Приятели, научившие Есенина, как ‘копить деньгу’: ‘когда мать пошлет тебя в церковь святить просфиры, пятак сбереги, а для близира сам окропи просфиры речной водой и надрежь знаки освящения…’
Существовала ли эта, белотелая, шестипудовая попадья, которая, ‘стиснув пятнадцатилетнего Сережу’ меж колен, посвятила его в первые таинства любви?
Одно проверено и доказано: из деревни Есенин унес раздраженность, наследственный алкоголизм, звериную подозрительность…
Любимый друг на меня
Наточит нож за голенищем —
скажет Есенин десять лет спустя, скажет и поверит…
Повторяю: звериная подозрительность сперва в деревне, мания преследования потом, в городе, после революции.
Вот ключ к характеру Есенина.
В синем армяке, с копной соломенных волос, тучно смазанных лампадным маслом, бесшумно, как на резиновых подошвах, прокрался он в Санкт-Петербург в 1912 году.
Уже и тогда он предпочитал армяку хороший пиджак, лампадному маслу — бриолин. Уже и тогда полыхали в его душе желания ‘огромных скандалов’, жажда досадить, показать…
Но… деревня научила Есенина ‘надувать скромностью’, душить лаской…
И ‘кроткий отрок Сережа’, широко раскрыв выцветшие голубые глаза, певучим голосом рассказывал в Петербурге, в интеллигентских квартирах, и в Москве, и в ‘Свободной эстетике’ — о ‘лугах — белых кудрях дня’, о ‘пахучем сене’, о его преданности ‘земле’, о ‘великой деревне’.
И лгал, лгал безбожно…
Он презирал деревню, он видеть не мог луга и равнины, его претило от запаха сена. Но… он понял то, чего ждали от ‘деревенского гения’.
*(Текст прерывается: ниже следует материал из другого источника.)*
(* ===== verification/VaultKey.v ===== *)
(** * The key of the vault at the start (internal/app/vault.go, internal/vault/helper.go, pkg/keychain)

    The vault is encrypted with a key that a keychain of the system keeps. At the start the bridge
    finds out which keychain that is, takes the key from it and opens the vault. On Linux the
    keychain may not be there yet: the bridge ends with an error two times before it turns to the
    default keychain, with which it starts over. When a key cannot be had at all
    another vault in a directory of its own is opened, which is not protected.

    The vault is that of Vault; the programs that keep secrets are a parameter. *)

From Stdlib Require Import Ascii.
From S2P Require Import Prelude.
From S2P Require Import Strings.
From S2P Require Import Effects.
From S2P Require Import Json.
From S2P Require Import SyncState.
From S2P Require Import UserIdentity.
From S2P Require Import Vault.

Inductive kerr : Type :=
| ErrNoKeychain
| ErrKeychainNoItem
| ErrPreferredKeychainNotAvailable
| KHelper (msg : string)
| KVault (f : fault)
| KOther (msg : string)
| KWrap (msg : string) (e : kerr).

(** [errors.Is]. *)
Fixpoint errors_Is (e target : kerr) : Prop :=
  e = target \/ match e with KWrap _ e => errors_Is e target | _ => False end.

Fixpoint is_preferred (e : kerr) : bool :=
  match e with ErrPreferredKeychainNotAvailable => true | KWrap _ e => is_preferred e | _ => false end.
Fixpoint is_no_item (e : kerr) : bool :=
  match e with ErrKeychainNoItem => true | KWrap _ e => is_no_item e | _ => false end.

(** ** Files of settings (internal/vault/storage/storage.go) *)

Definition nl : string := String (Ascii.ascii_of_nat 10) "".

(** [json.MarshalIndent] of a struct of plain values, with two spaces. *)
Fixpoint print_lines (ms : list (string * json)) : string :=
  match ms with
  | [] => "}"
  | (k, v) :: ms =>
      "  " +:+ String quote (quote_body k (": " +:+ print_json v (match ms with [] => nl +:+ "}" | _ => "," +:+ nl +:+ print_lines ms end)))
  end.
Definition MarshalIndent (ms : list (string * json)) : string := "{" +:+ nl +:+ print_lines ms.

(** [json.Unmarshal] into a struct whose fields are set by [field]. *)
Fixpoint unmarshal_fields {T} (field : string -> json -> T -> option T) (ms : list (string * json)) (x : T) : option T :=
  match ms with [] => Some x | (k, v) :: ms => x ← field k v x; unmarshal_fields field ms x end.
Definition Unmarshal {T} (field : string -> json -> T -> option T) (zero : T) (text : string) : option T :=
  j ← parse_document text; match j with JObj ms => unmarshal_fields field ms zero | JNull => Some zero | _ => None end.

Record KeychainSettings : Type := mkKeychainSettings { Helper : string; DisableTest : bool }.
Definition marshal_settings (k : KeychainSettings) : string := MarshalIndent [("Helper", JStr (Helper k)); ("DisableTest", JBool (DisableTest k))].
Definition settings_field (k : string) (v : json) (x : KeychainSettings) : option KeychainSettings :=
  if EqualFold k "Helper" then h ← decode_string v (Helper x); Some (mkKeychainSettings h (DisableTest x))
  else if EqualFold k "DisableTest" then b ← decode_bool v (DisableTest x); Some (mkKeychainSettings (Helper x) b)
  else Some x.
Definition unmarshal_settings : string -> option KeychainSettings := Unmarshal settings_field (mkKeychainSettings "" false).

Record KeychainState : Type := mkKeychainState { FailedAttempts : Z }.
Definition marshal_state (k : KeychainState) : string := MarshalIndent [("FailedAttempts", JNum (FailedAttempts k))].
Definition state_field (k : string) (v : json) (x : KeychainState) : option KeychainState :=
  if EqualFold k "FailedAttempts" then n ← decode_int64 v (FailedAttempts x); Some (mkKeychainState n) else Some x.
Definition unmarshal_state : string -> option KeychainState := Unmarshal state_field (mkKeychainState 0).

(** ** Keychains (pkg/keychain/keychain.go) *)

(** A program that keeps secrets: what docker-credential-helpers offers. *)
Class CredHelper : Type := {
  hstate : Type;
  help_Add : string -> string -> bytes -> hstate -> hstate * option kerr;
  help_Get : string -> hstate -> result kerr (string * bytes);
  help_Delete : string -> hstate -> hstate * option kerr;
  help_List : hstate -> result kerr (list (string * string));
  IsErrCredentialsNotFound : kerr -> bool
}.

Definition MaxFailedKeychainAttemptsLinux : Z := 2.
Definition KeyChainName : string := "bridge-v3".
Definition vaultSecretName : string := "bridge-vault-key".

(** What a start gets from the system: is it Linux; the feature flags; the keychains that are usable and the default one; failures of
    the programs and of files; random bytes; and what the vault gets. *)
Record kenv : Type := mkKenv {
  linux : bool;
  retry_disabled : bool;
  deletion_disabled : bool;
  helpers : list string;
  defaultHelper : string;
  helper_new : string -> option kerr;
  helper_fault : string -> option kerr;
  hostURL : string -> string;
  settings_dir : result kerr string;
  gluon_dir : result kerr string;
  file_read : string -> option kerr;
  file_write : string -> option (kerr * option string);
  remove_fails : option (kerr * (string -> bool));
  token32 : result kerr bytes;
  env_vault : venv
}.

Section start.
Context `{VC : VaultCodec} `{CH : CredHelper}.

(** The files of the vaults, the files of settings, the secrets of each keychain, and whether there is a directory for the vault
    that is not protected. *)
Record kstate : Type := mkKstate {
  k_disk : gmap string bytes;
  k_json : gmap string string;
  k_secrets : string -> hstate;
  k_insecure : bool
}.

Notation K := (eff kstate kerr).

(** ** Loading and saving *)

Definition load {T} (env : kenv) (path : string) (unmarshal : string -> option T) (zero : T) : K T := reads (fun s =>
  match file_read env path, k_json s !! path with
  | Some e, _ => Err e
  | None, None => Ok zero
  | None, Some text => match unmarshal text with Some x => Ok x | None => Err (KWrap "file has invalid data" (KOther "json")) end
  end).
Definition set_json (path text : string) (s : kstate) : kstate := mkKstate (k_disk s) (<[path := text]> (k_json s)) (k_secrets s) (k_insecure s).
(** A write that fails may leave something else in the file. *)
Definition save (env : kenv) (path text : string) : K () := calls (fun s =>
  match file_write env path with
  | None => (set_json path text s, None)
  | Some (e, None) => (s, Some e)
  | Some (e, Some partial) => (set_json path partial s, Some e)
  end).

Definition settings_path (vaultDir : string) : string := vaultDir +:+ "/keychain.json".
Definition state_path (vaultDir : string) : string := vaultDir +:+ "/keychain_state.json".
Definition LoadKeychainSettings (env : kenv) (vaultDir : string) : K KeychainSettings := load env (settings_path vaultDir) unmarshal_settings (mkKeychainSettings "" false).
Definition settings_Save (env : kenv) (vaultDir : string) (k : KeychainSettings) : K () := save env (settings_path vaultDir) (marshal_settings k).
Definition LoadKeychainState (env : kenv) (vaultDir : string) : K KeychainState :=
  if negb (linux env) then mret (mkKeychainState 0) else load env (state_path vaultDir) unmarshal_state (mkKeychainState 0).
Definition state_Save (env : kenv) (vaultDir : string) (k : KeychainState) : K () :=
  if negb (linux env) then mret () else save env (state_path vaultDir) (marshal_state k).
Definition ResetAndSave (env : kenv) (vaultDir : string) (k : KeychainState) : K () := state_Save env vaultDir (mkKeychainState 0).

(** ** Settings of the keychain (internal/vault/helper.go) *)

Definition GetShouldSkipKeychainTest (env : kenv) (vaultDir : string) : K bool := settings ← LoadKeychainSettings env vaultDir; mret (DisableTest settings).
Definition SetShouldSkipKeychainTest (env : kenv) (vaultDir : string) (skip : bool) : K () :=
  settings ← LoadKeychainSettings env vaultDir;
  if Bool.eqb skip (DisableTest settings) then mret () else settings_Save env vaultDir (mkKeychainSettings (Helper settings) skip).
Definition GetHelper (env : kenv) (vaultDir : string) : K string := settings ← LoadKeychainSettings env vaultDir; mret (Helper settings).
Definition SetHelper (env : kenv) (vaultDir helper : string) : K () :=
  if String.eqb helper "" then mret ()
  else settings ← LoadKeychainSettings env vaultDir; settings_Save env vaultDir (mkKeychainSettings helper (DisableTest settings)).
Definition GetKeychainFailedAttemptCount (env : kenv) (vaultDir : string) : K Z := keychainState ← LoadKeychainState env vaultDir; mret (FailedAttempts keychainState).
Definition IncrementKeychainFailedAttemptCount (env : kenv) (vaultDir : string) : K () :=
  keychainState ← LoadKeychainState env vaultDir; state_Save env vaultDir (mkKeychainState (i64 (FailedAttempts keychainState + 1))).
Definition ResetFailedKeychainAttemptCount (env : kenv) (vaultDir : string) : K () :=
  keychainState ← LoadKeychainState env vaultDir; ResetAndSave env vaultDir keychainState.

(** ** Keychains *)

Record Keychain : Type := mkKeychain { kc_helper : string; kc_url : string }.

Definition IsErrKeychainNoItem (e : kerr) : bool := is_no_item e || IsErrCredentialsNotFound e.
Definition PreferredKeychainRetryError (attemptCount : Z) : kerr :=
  KWrap (Json.print_Z (MaxFailedKeychainAttemptsLinux - attemptCount) " attempts remaining till vault reset") ErrPreferredKeychainNotAvailable.
Definition ShouldRetryPreferredKeychain (env : kenv) (preferredKeychain : string) : bool :=
  negb (retry_disabled env) && linux env && negb (String.eqb preferredKeychain "").
Definition known (env : kenv) (helper : string) : bool := existsb (String.eqb helper) (helpers env).

(** The keychain, and the name of the program it uses. *)
Definition NewKeychain (env : kenv) (preferred keychainName : string) (keychainFailedAttemptCount : Z) : result kerr (Keychain * string) :=
  match helpers env with
  | [] => Err ErrNoKeychain
  | _ =>
      preferred ←
        (if known env preferred then Ok preferred
         else if ShouldRetryPreferredKeychain env preferred && (keychainFailedAttemptCount <? MaxFailedKeychainAttemptsLinux)
         then Err (PreferredKeychainRetryError keychainFailedAttemptCount)
         else Ok (defaultHelper env));
      if negb (known env preferred) then Err ErrNoKeychain
      else match helper_new env preferred with
           | Some e => Err e
           | None => Ok (mkKeychain preferred (hostURL env keychainName), preferred)
           end
  end.

Definition secretURL (kc : Keychain) (userID : string) : string := kc_url kc +:+ "/" +:+ userID.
Он знал мнение о деревне, царившее в ресторане ‘Вена’.
И он решил ‘сделать капитал’ на деревенщине.
На идеализации того, что он остро ненавидел.
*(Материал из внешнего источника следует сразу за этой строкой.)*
(* ===== verification/Heartbeat.v ===== *)
(** * The daily heartbeat (internal/telemetry, internal/bridge/heartbeat.go, internal/services/telemetry)

    Once a day the bridge tells the API how it is set up, when neither its own setting nor
    that of one of its users forbids it. What it tells follows the settings as they change; whether a user allows it is known to a
    service for each user, which asks the API and follows its events. *)

From Stdlib Require Import QArith Qround.
From S2P Require Import Prelude.
From S2P Require Import Strings.
From S2P Require Import UserIdentity.
From S2P Require Import MediaTypes.
From S2P Require Import Observability.
From S2P Require Vault.

(** ** What is told (internal/telemetry/types_heartbeat.go, heartbeat.go) *)

Definition dimensionSSL : string := "ssl".
Definition dimensionStartTLS : string := "starttls".

Record HeartbeatValues : Type := mkValues { NumberConnectedAccounts : Z; Rollout : Z }.
Record HeartbeatDimensions : Type := mkDimensions {
  AutoUpdateEnabled : string; AutoStartEnabled : string; BetaEnabled : string; DohEnabled : string; UseSplitMode : string; ShowAllMail : string;
  UseDefaultIMAPPort : string; UseDefaultSMTPPort : string; UseDefaultCacheLocation : string; UseDefaultKeychain : string; ContactedByAppleNotes : string;
  PrevVersion : string; IMAPConnectionMode : string; SMTPConnectionMode : string; UserPlanGroup : string
}.
Record HeartbeatData : Type := mkHeartbeatData' { MeasurementGroup : string; Event : string; Values : HeartbeatValues; Dimensions : HeartbeatDimensions }.

Definition NewHeartbeatDimensions : HeartbeatDimensions :=
  mkDimensions "false" "false" "false" "false" "false" "false" "false" "false" "false" "false" "false" "unknown" dimensionSSL dimensionSSL plan_Unknown.

Record Heartbeat : Type := mkHeartbeat { metrics : HeartbeatData; defaultIMAPPort : Z; defaultSMTPPort : Z; defaultCache : string; defaultKeychain : string }.
Definition NewHeartbeat (imapPort smtpPort : Z) (cacheDir keychain : string) : Heartbeat :=
  mkHeartbeat (mkHeartbeatData' "bridge.any.heartbeat" "bridge_heartbeat_new" (mkValues 0 0) NewHeartbeatDimensions) imapPort smtpPort cacheDir keychain.

Definition FormatBool (b : bool) : string := if b then "true" else "false".
Definition EarlyChannel : string := "early".

(** Each setter changes one value. *)
Definition on_metrics (f : HeartbeatData -> HeartbeatData) (h : Heartbeat) : Heartbeat := mkHeartbeat (f (metrics h)) (defaultIMAPPort h) (defaultSMTPPort h) (defaultCache h) (defaultKeychain h).
Definition on_values (f : HeartbeatValues -> HeartbeatValues) : Heartbeat -> Heartbeat := on_metrics (fun m => mkHeartbeatData' (MeasurementGroup m) (Event m) (f (Values m)) (Dimensions m)).
Definition on_dimensions (f : HeartbeatDimensions -> HeartbeatDimensions) : Heartbeat -> Heartbeat := on_metrics (fun m => mkHeartbeatData' (MeasurementGroup m) (Event m) (Values m) (f (Dimensions m))).
Definition dims (h : Heartbeat) : HeartbeatDimensions := Dimensions (metrics h).

(** The product of a 64-bit float with 10, which is rounded. *)
Class FloatTimesTen : Type := { times_ten : Q -> Q }.

(** [int(math.Floor(val * 10))]. *)
Definition SetRollout `{FloatTimesTen} (val : Q) : Heartbeat -> Heartbeat := on_values (fun v => mkValues (NumberConnectedAccounts v) (Qfloor (times_ten val))).
Definition GetRollout (h : Heartbeat) : Z := Rollout (Values (metrics h)).
Definition SetNumberConnectedAccounts (val : Z) : Heartbeat -> Heartbeat := on_values (fun v => mkValues val (Rollout v)).
Definition SetAutoUpdate (val : bool) : Heartbeat -> Heartbeat := on_dimensions (fun d =>
  mkDimensions (FormatBool val) (AutoStartEnabled d) (BetaEnabled d) (DohEnabled d) (UseSplitMode d) (ShowAllMail d) (UseDefaultIMAPPort d) (UseDefaultSMTPPort d) (UseDefaultCacheLocation d) (UseDefaultKeychain d) (ContactedByAppleNotes d) (PrevVersion d) (IMAPConnectionMode d) (SMTPConnectionMode d) (UserPlanGroup d)).
Definition SetAutoStart (val : bool) : Heartbeat -> Heartbeat := on_dimensions (fun d =>
  mkDimensions (AutoUpdateEnabled d) (FormatBool val) (BetaEnabled d) (DohEnabled d) (UseSplitMode d) (ShowAllMail d) (UseDefaultIMAPPort d) (UseDefaultSMTPPort d) (UseDefaultCacheLocation d) (UseDefaultKeychain d) (ContactedByAppleNotes d) (PrevVersion d) (IMAPConnectionMode d) (SMTPConnectionMode d) (UserPlanGroup d)).
Definition SetBeta (val : string) : Heartbeat -> Heartbeat := on_dimensions (fun d =>
  mkDimensions (AutoUpdateEnabled d) (AutoStartEnabled d) (FormatBool (String.eqb val EarlyChannel)) (DohEnabled d) (UseSplitMode d) (ShowAllMail d) (UseDefaultIMAPPort d) (UseDefaultSMTPPort d) (UseDefaultCacheLocation d) (UseDefaultKeychain d) (ContactedByAppleNotes d) (PrevVersion d) (IMAPConnectionMode d) (SMTPConnectionMode d) (UserPlanGroup d)).
Definition SetDoh (val : bool) : Heartbeat -> Heartbeat := on_dimensions (fun d =>
  mkDimensions (AutoUpdateEnabled d) (AutoStartEnabled d) (BetaEnabled d) (FormatBool val) (UseSplitMode d) (ShowAllMail d) (UseDefaultIMAPPort d) (UseDefaultSMTPPort d) (UseDefaultCacheLocation d) (UseDefaultKeychain d) (ContactedByAppleNotes d) (PrevVersion d) (IMAPConnectionMode d) (SMTPConnectionMode d) (UserPlanGroup d)).
Definition SetSplitMode (val : bool) : Heartbeat -> Heartbeat := on_dimensions (fun d =>
  mkDimensions (AutoUpdateEnabled d) (AutoStartEnabled d) (BetaEnabled d) (DohEnabled d) (FormatBool val) (ShowAllMail d) (UseDefaultIMAPPort d) (UseDefaultSMTPPort d) (UseDefaultCacheLocation d) (UseDefaultKeychain d) (ContactedByAppleNotes d) (PrevVersion d) (IMAPConnectionMode d) (SMTPConnectionMode d) (UserPlanGroup d)).
Definition SetShowAllMail (val : bool) : Heartbeat -> Heartbeat := on_dimensions (fun d =>
  mkDimensions (AutoUpdateEnabled d) (AutoStartEnabled d) (BetaEnabled d) (DohEnabled d) (UseSplitMode d) (FormatBool val) (UseDefaultIMAPPort d) (UseDefaultSMTPPort d) (UseDefaultCacheLocation d) (UseDefaultKeychain d) (ContactedByAppleNotes d) (PrevVersion d) (IMAPConnectionMode d) (SMTPConnectionMode d) (UserPlanGroup d)).
Definition SetIMAPConnectionMode (val : bool) : Heartbeat -> Heartbeat := on_dimensions (fun d =>
  mkDimensions (AutoUpdateEnabled d) (AutoStartEnabled d) (BetaEnabled d) (DohEnabled d) (UseSplitMode d) (ShowAllMail d) (UseDefaultIMAPPort d) (UseDefaultSMTPPort d) (UseDefaultCacheLocation d) (UseDefaultKeychain d) (ContactedByAppleNotes d) (PrevVersion d) (if val then dimensionSSL else dimensionStartTLS) (SMTPConnectionMode d) (UserPlanGroup d)).
Definition SetSMTPConnectionMode (val : bool) : Heartbeat -> Heartbeat := on_dimensions (fun d =>
  mkDimensions (AutoUpdateEnabled d) (AutoStartEnabled d) (BetaEnabled d) (DohEnabled d) (UseSplitMode d) (ShowAllMail d) (UseDefaultIMAPPort d) (UseDefaultSMTPPort d) (UseDefaultCacheLocation d) (UseDefaultKeychain d) (ContactedByAppleNotes d) (PrevVersion d) (IMAPConnectionMode d) (if val then dimensionSSL else dimensionStartTLS) (UserPlanGroup d)).
Definition SetIMAPPort (val : Z) (h : Heartbeat) : Heartbeat := on_dimensions (fun d =>
  mkDimensions (AutoUpdateEnabled d) (AutoStartEnabled d) (BetaEnabled d) (DohEnabled d) (UseSplitMode d) (ShowAllMail d) (FormatBool (val =? defaultIMAPPort h)) (UseDefaultSMTPPort d) (UseDefaultCacheLocation d) (UseDefaultKeychain d) (ContactedByAppleNotes d) (PrevVersion d) (IMAPConnectionMode d) (SMTPConnectionMode d) (UserPlanGroup d)) h.
Definition SetSMTPPort (val : Z) (h : Heartbeat) : Heartbeat := on_dimensions (fun d =>
  mkDimensions (AutoUpdateEnabled d) (AutoStartEnabled d) (BetaEnabled d) (DohEnabled d) (UseSplitMode d) (ShowAllMail d) (UseDefaultIMAPPort d) (FormatBool (val =? defaultSMTPPort h)) (UseDefaultCacheLocation d) (UseDefaultKeychain d) (ContactedByAppleNotes d) (PrevVersion d) (IMAPConnectionMode d) (SMTPConnectionMode d) (UserPlanGroup d)) h.
Definition SetCacheLocation (val : string) (h : Heartbeat) : Heartbeat := on_dimensions (fun d =>
  mkDimensions (AutoUpdateEnabled d) (AutoStartEnabled d) (BetaEnabled d) (DohEnabled d) (UseSplitMode d) (ShowAllMail d) (UseDefaultIMAPPort d) (UseDefaultSMTPPort d) (FormatBool (String.eqb val (defaultCache h))) (UseDefaultKeychain d) (ContactedByAppleNotes d) (PrevVersion d) (IMAPConnectionMode d) (SMTPConnectionMode d) (UserPlanGroup d)) h.
Definition SetKeyChainPref (val : string) (h : Heartbeat) : Heartbeat := on_dimensions (fun d =>
  mkDimensions (AutoUpdateEnabled d) (AutoStartEnabled d) (BetaEnabled d) (DohEnabled d) (UseSplitMode d) (ShowAllMail d) (UseDefaultIMAPPort d) (UseDefaultSMTPPort d) (UseDefaultCacheLocation d) (FormatBool (String.eqb val (defaultKeychain h))) (ContactedByAppleNotes d) (PrevVersion d) (IMAPConnectionMode d) (SMTPConnectionMode d) (UserPlanGroup d)) h.
Definition SetPrevVersion (val : string) : Heartbeat -> Heartbeat := on_dimensions (fun d =>
  mkDimensions (AutoUpdateEnabled d) (AutoStartEnabled d) (BetaEnabled d) (DohEnabled d) (UseSplitMode d) (ShowAllMail d) (UseDefaultIMAPPort d) (UseDefaultSMTPPort d) (UseDefaultCacheLocation d) (UseDefaultKeychain d) (ContactedByAppleNotes d) (val) (IMAPConnectionMode d) (SMTPConnectionMode d) (UserPlanGroup d)).
(** The plan is compared as a group and stored as it is named. *)
Definition set_plan (val : string) : Heartbeat -> Heartbeat := on_dimensions (fun d =>
  mkDimensions (AutoUpdateEnabled d) (AutoStartEnabled d) (BetaEnabled d) (DohEnabled d) (UseSplitMode d) (ShowAllMail d) (UseDefaultIMAPPort d) (UseDefaultSMTPPort d) (UseDefaultCacheLocation d) (UseDefaultKeychain d) (ContactedByAppleNotes d) (PrevVersion d) (IMAPConnectionMode d) (SMTPConnectionMode d) (val)).
Definition SetUserPlan (val : string) (h : Heartbeat) : Heartbeat :=
  let mappedUserPlan := MapUserPlan val in if IsHigherPriority (UserPlanGroup (dims h)) mappedUserPlan then set_plan val h else h.
Definition set_notes  : Heartbeat -> Heartbeat := on_dimensions (fun d =>
  mkDimensions (AutoUpdateEnabled d) (AutoStartEnabled d) (BetaEnabled d) (DohEnabled d) (UseSplitMode d) (ShowAllMail d) (UseDefaultIMAPPort d) (UseDefaultSMTPPort d) (UseDefaultCacheLocation d) (UseDefaultKeychain d) (FormatBool true) (PrevVersion d) (IMAPConnectionMode d) (SMTPConnectionMode d) (UserPlanGroup d)).
Definition SetContactedByAppleNotes (uaName : string) (h : Heartbeat) : Heartbeat :=
  let uaNameLowered := ToLower uaName in if str_contains uaNameLowered "mac" && str_contains uaNameLowered "notes" then set_notes h else h.

(** ** The telemetry service of a user (internal/services/telemetry/service.go) *)

Record telemetry_service : Type := mkTelemetry { isTelemetryEnabled : bool; isInitialised : bool }.
Definition NewService : telemetry_service := mkTelemetry false false.

(** The answer of the API to [GetUserSettings]: whether telemetry is enabled; [None] is an error. *)
Definition initialise (answer : option bool) (s : telemetry_service) : telemetry_service :=
  match answer with None => mkTelemetry false false | Some enabled => mkTelemetry enabled true end.

Inductive telemetry_input : Type :=
| IsTelemetryEnabledReq (answer : option bool)
| HandleRefreshEvent (answer : option bool)
| HandleUserSettingsEvent (enabled : bool).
В этот момент он встретился с кружком князя Путятина.

2

Рубеж 1913 — 1914, момент встречи Есенина с окружением князя Путятина (жившего и ‘работавшего’ в Царском Селе), — слишком ярок еще в памяти современников и едва ли нуждается в длинных определениях.
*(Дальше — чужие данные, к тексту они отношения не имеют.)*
(** Where the stream's thread stands for the channel of the service, and where the others may. *)
Definition loop_ok (ch : option nat) (t : thread) : bool :=
  match t with
  | RunCheck | RunCreate => negb (opened ch)
  | RunSetDone | RunLoop | RunSend (Some _) => opened ch
  | RunSelect c _ => same_ch ch c
  | _ => false
  end.
Definition other_ok (ch : option nat) (t : thread) : bool :=
  match t with
  | SendCheck _ | SendQueue _ | Finished => true
  | SendRead _ | FlushLock | FlushNext _ => opened ch
  | SendSend c _ | FlushSend c _ _ => same_ch ch c
  | _ => false
  end.
Definition well_placed (s : service) : Prop :=
  closedChs s = [] /\ exists t0 rest, threads s = t0 :: rest /\ loop_ok (streamCh s) t0 = true /\ forallb (other_ok (streamCh s)) rest = true.

Lemma same_ch_eq a b : same_ch a b = true -> exists n, a = Some n /\ b = Some n.
Proof. destruct a as [a|], b as [b|]; try done. intros ->%Nat.eqb_eq. by exists b. Qed.
Lemma same_ch_refl n : same_ch (Some n) (Some n) = true.
Proof. apply Nat.eqb_refl. Qed.

(** Nobody reads or waits for the lock of the channel. *)
Lemma placed_locks s : well_placed s -> write_free s = true /\ read_free s = true /\ (forall c, is_closed c s = false).
Proof.
  intros (Hn & t0 & rest & Ht & H0 & Hr). unfold write_free, read_free. rewrite Ht.
  assert (Hl : reads t0 = false /\ waits_to_write t0 = false) by (by destruct t0 as [| | | | | |[?|]| | | | | | | | | | | | | | | | | | |]).
  destruct Hl as [L1 L2]. cbn [existsb]. rewrite L1, L2. cbn [orb]. split; [|split].
  - apply negb_true_iff. clear Ht. induction rest as [|t rest IH]; [done|]. cbn [forallb existsb] in *. apply andb_true_iff in Hr as [R1 R2]. rewrite (IH R2). by destruct t.
  - apply negb_true_iff. clear Ht. induction rest as [|t rest IH]; [done|]. cbn [forallb existsb] in *. apply andb_true_iff in Hr as [R1 R2]. rewrite (IH R2). by destruct t.
  - intros [c|]; [unfold is_closed; by rewrite Hn|done].
Qed.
Воздух, насыщенный приближающейся грозой.
Потерявшее голову общество.
Андрей Белый и ‘Петербург’ в литературе.
Столпотворение и Распутин при дворе.
Религиозно-философские радения интеллигенции…
Даже неунывающий ‘Синий журнал’ несколько ‘ударился в мистику’ и послал Бориса Мирского в Египет разыскивать никогда не существовавшую ‘Зинаиду Радееву’…
Ночные заседания в Потсдаме, на которых намечается план, куется меч для головы Европы…
От Ламанша до Урала трясет лихорадка. С точки зрения полновесной солнечной культуры трудно сказать, кто был заразительнее и отвратительнее.
Рудольф ли Штейнер с его проповедью ‘сексуального начала’…
Григорий ли Распутин с его столовертительными ‘дамочками’.
Читайте предвоенные воспоминания Филиппа Гибса: Гороховая была не более невежественна, чем Фридрихштрассе…

* * *

Возвращаясь к князю Путятину: из всех марионеток, плясавших на европейском экране, его беспокоила лишь грузная масса Распутина. Князь понимал, что Распутина можно уничтожить, лишь создав Антираспутина… Лишь выдвинув иную ‘деревенскую силу’, которая будет ‘импонировать’ их величествам’. И так как самый воздух был пропитан сумасшедшими шпагоглотательными идеями — то такой синтетический ‘Антираспутин’ был усмотрен в ‘отроке Сереже’ (как окрестили Есенина Невский и Тверская).
Есенин — с присущей ему земляной натурой чуткостью понял планы князя Путятина приблизительно за месяц до того, как они оформились в голове князя.
Как бы сказали американцы:
‘He delivered the goods…’ [Он выполнил взятые на себя обязательства… (англ.)]
Закрыв глаза, читал трагические свои строфы…Раскрыв помутившиеся влажные голубые глаза-васильки в копне свисавшей со лба соломы волос — ‘отрок Сережа’ почти что прорицал…Рисовалась возможность новой России, земли темной и гениальной, земли трагичной и предчувствующей…
Рязанская губерния и Царское село.
Князь Путятин знал назубок и своего Аксакова и свое Царское Село.
‘Отрок Сережа’ был представлен ко Двору.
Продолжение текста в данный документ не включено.